Anyone long for a return to a more predictable economic time? A time when a rise in interest rates immediately triggered more overseas investment, leading to an inevitable strengthening of a country’s currency. Well, get prepared for a rather long wait, as the rate rise from the Bank of England’s (BofE) signals anything but a move to more conventional times.
In theory, an interest rate rise should be good for the pound. But despite sterling briefly spiking from $1.3215 to $1.3279 a day prior to the announcement, it fell sharply by 1.3% against the dollar once the rise was made official. Failing to give a definitive timeframe for future hikes plays a role in this, as markets would have been pricing in a more hawkish stance on the BofE’s future monetary policy direction. So with this unfamiliar backdrop of a rate rise leading to a weaker pound front of mind, how should treasurers plan to manage pending hikes from an accounting and cash forecasting perspective?
Regardless of when the next interest rate rise takes place, the truth is that continued uncertainty fuelled by events such as Brexit, means that there is no telling what level Sterling will be at from one day to the next. This is precisely why treasurers need to be able to stress test and carry out scenario analysis, all with a view to getting a better grasp of how sharper interest rate rises will affect their business. Hedging should also be factored in, as it can offer significant benefits in terms of reduced costs while providing new sources of liquidity. But these benefits can only be achieved if treasurers have a complete visibility into their currency exposure at any given time to actively manage unexpected situations.

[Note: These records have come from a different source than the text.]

(* ===== verification/BlockLoader.v ===== *)
(** Version 1 of the worker of the block cache: routine of src/cache/blocks_cache.cpp,
    which asks for one block after the other and does not look at signatures.  Here
    is what it does with the node's answers, [None] being a call that left no
    response; SyncCall.v has its loops over the calls. *)

From Stdlib Require Import String.
From S2P Require Import Prelude Text Hex Endian Compress Json BlockInfo BlockStore BlockVerify BlockWorker BlockSafety.
Open Scope Z_scope.

Section Routine.
Variable parse_json : bytes -> option json.

(** The number of blocks, when the answer has it. *)
Definition read_count (response : option bytes) : option Z :=
  match response with
  | None => None
  | Some body =>
      if bool_decide (body = []) then None
      else match parse_json body with
           | None => None
           | Some doc =>
               match get_result doc with
               | None => None
               | Some r => get_value_u64 r "count_blocks"
               end
           end
  end.

End Routine.

(** ** Lemmas *)

Section Facts.
Context `{L : TorrentLib} {laws : TorrentLaws L}.
Context {parse_json : bytes -> option json} {LZ4_decompress_safe : bytes -> bytes -> Z * bytes}.

Abbreviation ok := (fun _ : nat => true).

(** The text is a compressed dump of a block. *)
Definition good_dump (body : bytes) : Prop :=
  body <> [] /\ parse_json body = None /\
  exists b, parseBlockDump (decompress LZ4_decompress_safe body) false = Ok (ABlock b).

(** One block is loaded. *)
Lemma routine_block_loads c body :
  good_dump body -> 0 <= m_nextblock c < UINT64_MAX ->
  exists c', routine_block ok parse_json LZ4_decompress_safe c body = Ok (true, c') /\
    m_nextblock c' = m_nextblock c + 1 /\
    look c' (KNum (m_nextblock c)) = Some body /\ look c' (KData (m_nextblock c)) = Some ext_zero /\
    forall n, 0 <= n <= UINT64_MAX -> n <> m_nextblock c ->
      look c' (KNum n) = look c (KNum n) /\ look c' (KData n) = look c (KData n).
Proof.
  intros (Hne & Hp & b & Hb) Hn. unfold routine_block. rewrite bool_decide_eq_false_2, Hp, Hb by done. cbn [mbind res_bind].
  set (n := m_nextblock c) in *. destruct (save_block ok c n (bin2hex_vec (hash (header b))) body ext_zero) as [w c1] eqn:Es.
  assert (length (hash (header b)) = 32%nat) as Hh by by apply (block_hash_size _ _ _ Hb).
  change (bin2hex_vec (hash (header b))) with (bin2hex (hash (header b))) in Es.
  assert (w = true) as ->.
  { revert Es. unfold save_block, save_extra_data, Put. cbv beta iota zeta. rewrite bool_decide_eq_false_2; [by intros [= <- <-]|].
    intros E%(f_equal length). rewrite length_bin2hex, Hh in E. done. }
  destruct (save_block_look (put_ok := ok) c n _ body ext_zero true c1 Es ltac:(lia) Hh) as ((_ & Hnext & _) & w1 & w2 & w3 & <- & H2 & H3 & Hl).
  rewrite (H2 (H3 eq_refl)), (H3 eq_refl) in Hl. cbn [andb] in Hl.
  assert (u64 (m_nextblock c1 + 1) = n + 1) as En by (rewrite Hnext; apply wrap_small; unfold UINT64_MAX in *; lia).
  rewrite En. set (c2 := with_next c1 (n + 1)). eexists. split; [reflexivity|].
  destruct (update_number ok c2 (m_nextblock c2)) as [w c3] eqn:Eu. cbn [snd].
  pose proof (Put_spec (put_ok := ok) _ _ _ _ _ Eu) as ((_ & Hn3 & _) & _ & -> & _). split; [exact Hn3|].
  assert (forall k, valid_key k -> k <> KNext -> look c3 k = look c1 k) as Hk.
  { intros k Hv Hk. rewrite (Put_look (put_ok := ok) c2 KNext _ _ c3 k Eu I Hv). by rewrite bool_decide_eq_false_2. }
  split_and!; [| |intros m Hm Hmn; split]; rewrite Hk, Hl by (done || cbn; unfold UINT64_MAX in *; lia);
    repeat case_bool_decide; congruence.
Qed.

End Facts.

(** ** Witnesses *)

Module Sample.
Import BlockVerify.Sample.

(** Texts that are dumps, and the answer to get-count-blocks. *)
Definition toy_parse (d : bytes) (_ : bool) : res some_block :=
  match d with
  | x :: _ => if bool_decide (x = "b"%char) then Ok (ABlock (signed_by [] 0 (replicate 32 x) (replicate 32 x))) else Ok NoBlock
  | [] => Ok NoBlock
  end.

#[export] Instance lib : TorrentLib := {|
  Address_eqb a b := bool_decide (a = b);
  calcHexString a := bin2hex (address a);
  isStateBlock h := blockType h =? 1;
  isForgingBlock h := blockType h =? 2;
  getBlockType _ := str "block";
  parseBlockDump := toy_parse
|}.

#[export] Instance lib_laws : TorrentLaws lib.
Proof.
  split; intros [|x d] v b; cbn [parseBlockDump lib toy_parse]; try discriminate;
    destruct (bool_decide (x = "b"%char)); try discriminate. intros [= <-]. done.
Qed.

Definition lz4 : bytes -> bytes -> Z * bytes := Compress.Stored.copy.
Definition packed (b : bytes) : bytes := le_bytes 4 (zlen b) ++ b.
Definition parse (b : bytes) : option json :=
  if bool_decide (b = str "two") then Some (JObj [(str "result", JObj [(str "count_blocks", JInt 2)])]) else None.
Definition c0 : cache := with_next blocks_cache_new 1.

End Sample.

Trying to work out the full effect of the BofE’s latest monetary policy decision is anyone’s guess at this stage. Like the currency markets, treasurers will be seeking clarity as to when the next hike is likely to take place. Until then, without full insight into daily macro conditions, treasurers are left overly exposed to currency risk that can negatively impact their bottom line. Preparing now to handle the impact of this first rise is exactly what’s needed to ensure treasurers are ahead of the curve whenever the BofE decides to hike rates again in the future.